Le caractère transitoire et résolutif doit être contrôlé lors d'un nouveau prélèvement à quelques mois de distance.

Des Ig monoclonales dites bénignes se rencontrent également dans des circonstances très diverses, telles que certaines maladies cutanées (pyoderma gangrenosum, mucinose papuleuse, xanthome plan), l'angiƓdème acquis récidivant, des maladies de surcharge (Gaucher), des neuropathies, des hépatopathies, tous les états de déficit immunitaire primitif ou secondaire et surtout au cours du vieillissements ( la fréquence des Ig monoclonales chez les sujets de 70 ans et plus varie selon la technique de détection (environ 10 % des sérums normaux en IEL ou IF, 70 % en western).

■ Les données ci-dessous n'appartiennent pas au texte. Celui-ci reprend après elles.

(** A product too large for binary32 is a multiple of [2^16]: the
    infinity it is stored as and the wrapped value both give 0. *)
Lemma sample_template_finite (s : bool) (m : positive) (e : Z) :
  bounded 24 128 m e = true ->
  sample_template (S754_finite s m e) = scaled_wrapped (S754_finite s m e).
Proof.
  intros Hb. destruct (bounded32_inv m e Hb) as (Hd & He & Hc).
  pose proof (Pos2Z.is_pos (digits2_pos m)) as Hpos.
  unfold sample_template, scaled_wrapped.
  rewrite product_finite by exact Hb.
  destruct (toFloat32_product s m e Hb) as (Hn & Hf & ->).
  rewrite <- truncate_scaled.
  set (ex := e - Z.of_nat (pad m) + 15) in *.
  set (n := dropped m e) in *.
  destruct (Z.leb_spec (ex + Z.of_nat n) 104) as [Hle|Hgt].
  - assert (Hb' : bounded 24 128 (Pos.shiftl_nat m (pad m - n))
                    (ex + Z.of_nat n) = true).
    { unfold bounded, canonical_mantissa. apply andb_true_iff. split.
      - apply Z.eqb_eq. rewrite digits2_shiftl_nat.
        replace (Z.pos (digits2_pos m) + Z.of_nat (pad m - n)
                 + (ex + Z.of_nat n)) with (53 + ex)
          by (unfold pad in *; lia).
        exact Hf.
      - apply Z.leb_le. exact Hle. }
    rewrite toNumber_finite by exact Hb'.
    rewrite ToInt16_finite, truncate_shiftl_nat. f_equal.
    replace (ex + Z.of_nat n)
      with (e + 15 - Z.of_nat (pad m - n)) by (unfold ex; lia).
    apply truncate_shiftl_nat.
  - cbn [toNumber ToInt16]. symmetry.
    assert (H16 : 16 <= e + 15)
      by (unfold ex, n, dropped, pad in *; lia).
    unfold truncate. rewrite Z.shiftl_mul_pow2 by lia.
    replace (e + 15) with (e - 1 + 16) by lia.
    rewrite Z.pow_add_r by lia. change (2 ^ 16) with 65536.
    destruct s.
    + rewrite Z.mul_assoc, <- Z.mul_opp_l. apply wrap16_multiple.
    + rewrite Z.mul_assoc. apply wrap16_multiple.
Qed.

Lemma sample_number (x : spec_float) :
  is_sample x = true ->
  sample_basic x = scaled_wrapped x /\ sample_template x = scaled_wrapped x.
Proof.
  destruct x as [z|i| |s m e]; try discriminate.
  - intros _. split; reflexivity.
  - intros Hb. split;
      [apply sample_basic_finite|apply sample_template_finite]; exact Hb.
Qed.

(** Infinities and NaN are stored as 0 by both variants. *)
Lemma sample_not_number (x : spec_float) :
  match x with S754_infinity _ | S754_nan => True | _ => False end ->
  sample_basic x = 0 /\ sample_template x = 0.
Proof. destruct x; intros H; try contradiction; split; reflexivity. Qed.

(** Within [-1 <= x < 1] nothing wraps: the stored integer is the
    truncated product. *)
Lemma sample_in_range (x : spec_float) :
  is_sample x = true ->
  -32768 <= Qtrunc (value x * 32768) <= 32767 ->
  sample_basic x = Qtrunc (value x * 32768).
Proof.
  intros Hx Hr. destruct (sample_number x Hx) as [-> _].
  apply wrap16_in_range, Hr.
Qed.

End SampleConversion.

(** C9. For every block of captured samples that are numbers (zeros and
    finite binary32 values), both variants of [onaudioprocess] store, for
    each sample [x], the truncation of [x * 32768] reduced modulo 2^16
    into the signed 16-bit range; nothing is clamped, and every stored
    value lies in [-32768, 32767]. *)
Theorem capture_sample_wraps (inputData : list spec_float) :
  forallb PCM.is_sample inputData = true ->
  PCM.onaudioprocess_basic inputData
  = List.map PCM.scaled_wrapped inputData /\
  PCM.onaudioprocess_template inputData
  = List.map PCM.scaled_wrapped inputData /\
  Forall (fun z => -32768 <= z <= 32767)
    (PCM.onaudioprocess_basic inputData).
Proof.
  unfold PCM.onaudioprocess_basic, PCM.onaudioprocess_template.
  induction inputData as [|x l IH]; intros H.
  - repeat split; constructor.
  - cbn [forallb] in H. apply andb_true_iff in H as [Hx Hl].
    destruct (IH Hl) as (IH1 & IH2 & IH3).
    destruct (sample_number x Hx) as [Hb Ht].
    cbn [List.map]. rewrite IH1, IH2, Hb, Ht.
    repeat split. constructor; [apply wrap16_range|].
    rewrite <- IH1. exact IH3.
Qed.

(** The samples 0.5, 1.0, -1.0, 1.5, the largest binary32 value and the
    smallest positive one: full scale wraps to -32768 where saturation
    would give 32767, and 1.5 wraps to -16384. *)
Lemma capture_sample_wraps_block :
  let block :=
    [S754_finite false 8388608 (-24); S754_finite false 8388608 (-23);
     S754_finite true 8388608 (-23); S754_finite false 12582912 (-23);
     S754_finite false 16777215 104; S754_finite false 1 (-149)] in
  PCM.onaudioprocess_basic block = [16384; -32768; -32768; -16384; 0; 0] /\
  PCM.onaudioprocess_template block = [16384; -32768; -32768; -16384; 0; 0] /\
  PCM.saturate16 (PCM.Qtrunc (PCM.value (S754_finite false 8388608 (-23))
                              * 32768)) = 32767.
Proof.
  cbv zeta.
  destruct (capture_sample_wraps
              [S754_finite false 8388608 (-24);
               S754_finite false 8388608 (-23);
               S754_finite true 8388608 (-23);
               S754_finite false 12582912 (-23);
               S754_finite false 16777215 104;
               S754_finite false 1 (-149)] eq_refl) as (Hb & Ht & _).
  split; [|split].
  - rewrite Hb. vm_compute. reflexivity.
  - rewrite Ht. vm_compute. reflexivity.
  - vm_compute. reflexivity.
Defined.

(** The same block run through the two conversions themselves. *)
Lemma capture_block_computed :
  let block :=
    [S754_finite false 8388608 (-24); S754_finite false 8388608 (-23);
     S754_finite true 8388608 (-23); S754_finite false 12582912 (-23);
     S754_finite false 16777215 104; S754_finite false 1 (-149)] in
  PCM.onaudioprocess_basic block = [16384; -32768; -32768; -16384; 0; 0] /\
  PCM.onaudioprocess_template block = [16384; -32768; -32768; -16384; 0; 0] /\
  PCM.toNumber (S754_finite false 8388608 (-23))
  = S754_finite false 4503599627370496 (-52) /\
  PCM.mul (PCM.toNumber (S754_finite false 8388608 (-23))) PCM.SF32768
  = PCM.SF32768 /\
  PCM.toFloat32 (PCM.mul (PCM.toNumber (S754_finite false 16777215 104))
                   PCM.SF32768)
  = S754_infinity false.
Proof. vm_compute. repeat split; reflexivity. Qed.

(** ** Lists, traces and plans *)

Lemma last_opt_cons {A : Type} (x : A) (l : list A) :
  last_opt (x :: l)
  = match last_opt l with Some y => Some y | None => Some x end.
Proof.
  destruct l as [|y l]; [reflexivity|].
  change (last_opt (x :: y :: l)) with (last_opt (y :: l)).
  generalize y; induction l as [|z l IH]; intros y0; [reflexivity|].
  change (last_opt (y0 :: z :: l)) with (last_opt (z :: l)).
  apply IH.
Qed.

Lemma last_opt_snoc {A : Type} (l : list A) (x : A) :
  last_opt (l ++ [x]) = Some x.
Proof.
  induction l as [|a l IH]; [reflexivity|].
  cbn [app]. rewrite last_opt_cons, IH. reflexivity.
Qed.

Lemma schedule_of_app (a b : list Effect) :
  schedule_of (a ++ b) = schedule_of a ++ schedule_of b.
Proof.
  induction a as [|e a IH]; [reflexivity|].
  destruct e; cbn; rewrite ?IH; reflexivity.
Qed.

Lemma in_stop_all (s : AudioBufferSourceNode) l :
  In s l -> In (SourceStop (node_id s)) (stop_all l).
Proof.
  intros H. unfold stop_all.
  apply (in_map (fun s => SourceStop (node_id s))), H.
Qed.



(** ** Playback scheduler, basic variant *)

Section BasicPlayback.
Import Basic.

(** The transcript part of [onmessage] leaves the scheduler alone. *)
Lemma basic_text_keeps_playback m st :
  let st' := handleTurnComplete m (handleTranscription m st) in
  sourcesRef st' = sourcesRef st /\ nextStartTime st' = nextStartTime st /\
  trace st' = trace st /\
  outputAudioContextRef st' = outputAudioContextRef st /\
  outputNodeRef st' = outputNodeRef st /\ fresh st' = fresh st.
Proof.
  unfold handleTurnComplete, handleTranscription.
  destruct (turnComplete m), (inputTranscription m), (outputTranscription m);
    cbn; auto 10.
Qed.

Lemma basic_handleAudio_ready now m st :
  playback_ready st = true ->
  exists st', handleAudio now m st = Normal st' /\
    playback_ready st' = true /\
    nextStartTime st'
    = cursor_after (nextStartTime st) (fragments [(now, m)]) /\
    schedule_of (trace st')
    = schedule_of (trace st)
      ++ back_to_back (nextStartTime st) (fragments [(now, m)]) /\
    (forall s, In s (sourcesRef st) -> In s (sourcesRef st')) /\
    (forall d, modelTurnAudio m = Some d ->
       In (mkSource (fresh st) d) (sourcesRef st')).
Proof.
  unfold playback_ready, handleAudio. cbn [fragments].
  destruct (modelTurnAudio m) as [d|].
  - destruct (outputAudioContextRef st) eqn:Hc; [|discriminate].
    destruct (outputNodeRef st) eqn:Hn; [|discriminate]. intros _.
    cbn. rewrite Hn. eexists; split; [reflexivity|]. cbn.
    rewrite Hc, Hn, schedule_of_app. repeat split; auto.
    + intros s Hs. apply in_or_app; now left.
    + intros d' [= <-]. apply in_or_app; right; now left.
  - intros H. exists st. rewrite H. cbn. rewrite !app_nil_r.
    repeat split; auto. discriminate.
Qed.



Lemma basic_onmessage_interrupted now m st :
  interrupted m = true ->
  (negb (carries_audio m) || playback_ready st)%bool = true ->
  exists st', onmessage now m st = Normal st' /\
    sourcesRef st' = [] /\ nextStartTime st' = 0%Q /\
    (forall s, In s (sourcesRef st) ->
       In (SourceStop (node_id s)) (trace st')) /\
    (forall d, modelTurnAudio m = Some d ->
       In (SourceStop (fresh st)) (trace st')).
Proof.
  intros Hi Hr. unfold onmessage.
  destruct (basic_text_keeps_playback m st) as (Hs & Hc & Ht & Ho & Hn & Hf).
  set (st1 := handleTurnComplete m (handleTranscription m st)) in *.
  assert (E : exists st2, handleAudio now m st1 = Normal st2 /\
     (forall s, In s (sourcesRef st) -> In s (sourcesRef st2)) /\
     (forall d, modelTurnAudio m = Some d ->
        In (mkSource (fresh st) d) (sourcesRef st2))).
  { apply orb_true_iff in Hr as [Hnone|Hr].
    - unfold carries_audio in Hnone. unfold handleAudio.
      destruct (modelTurnAudio m); [discriminate|].
      exists st1. split; [reflexivity|].
      split; [now rewrite Hs|discriminate].
    - assert (Hr1 : playback_ready st1 = true)
        by (unfold playback_ready in *; rewrite Ho, Hn; exact Hr).
      destruct (basic_handleAudio_ready now m st1 Hr1)
        as (st2 & E & _ & _ & _ & Hold & Hnew).
      exists st2. rewrite <- Hs, <- Hf. auto. }
  destruct E as (st2 & -> & Hold & Hnew).
  unfold handleInterrupted. rewrite Hi. eexists. split; [reflexivity|].
  cbn. repeat split.
  - intros s Hin. apply in_or_app. right. apply in_stop_all, Hold, Hin.
  - intros d Hd. apply in_or_app. right.
    apply (in_stop_all (mkSource (fresh st) d)), Hnew, Hd.
Qed.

5 . 1  -  Immunoglobuline monoclonale de signification indéterminée

La découverte – fortuite ou lors de l'exploration d'une vitesse de sédimentation augmentée – d'un pic monoclonal peut entraîner de réelles incertitudes diagnostiques. Selon sa nature IgM ou non, ce pic fera évoquer en premier lieu et respectivement une maladie de WALDENSTRÖM ou un myélome, et justifie la recherche d'un syndrome tumoral clinique, d'un retentissement métabolique et sur l'hémogramme, la pratique de clichés du squelette intéressant au moins les os plats et d'une ponction sternale. Si tous ces éléments sont normaux ou négatifs, la gammapathie a d'autant plus de chance de ne pas être maligne qu'elle ne s'accompagne pas d'une anémie, d'une insuffisance rénale, d'une hypercalcémie ou d'un déficit des immunoglobulines polyvalentes évalué par l'électrophorèse mais aussi leur dosage pondéral.

Des études d'histomorphométrie osseuse ont démontré que même ainsi, un certain pourcentage de patients avait une activité ostéoclastique perturbée. Ces gammapathies sont isolées ou accompagnent des situations pathologiques variées. Vingt-cinq à quarante pour cent d'entre elles évoluent en myélome en une vingtaine d'années.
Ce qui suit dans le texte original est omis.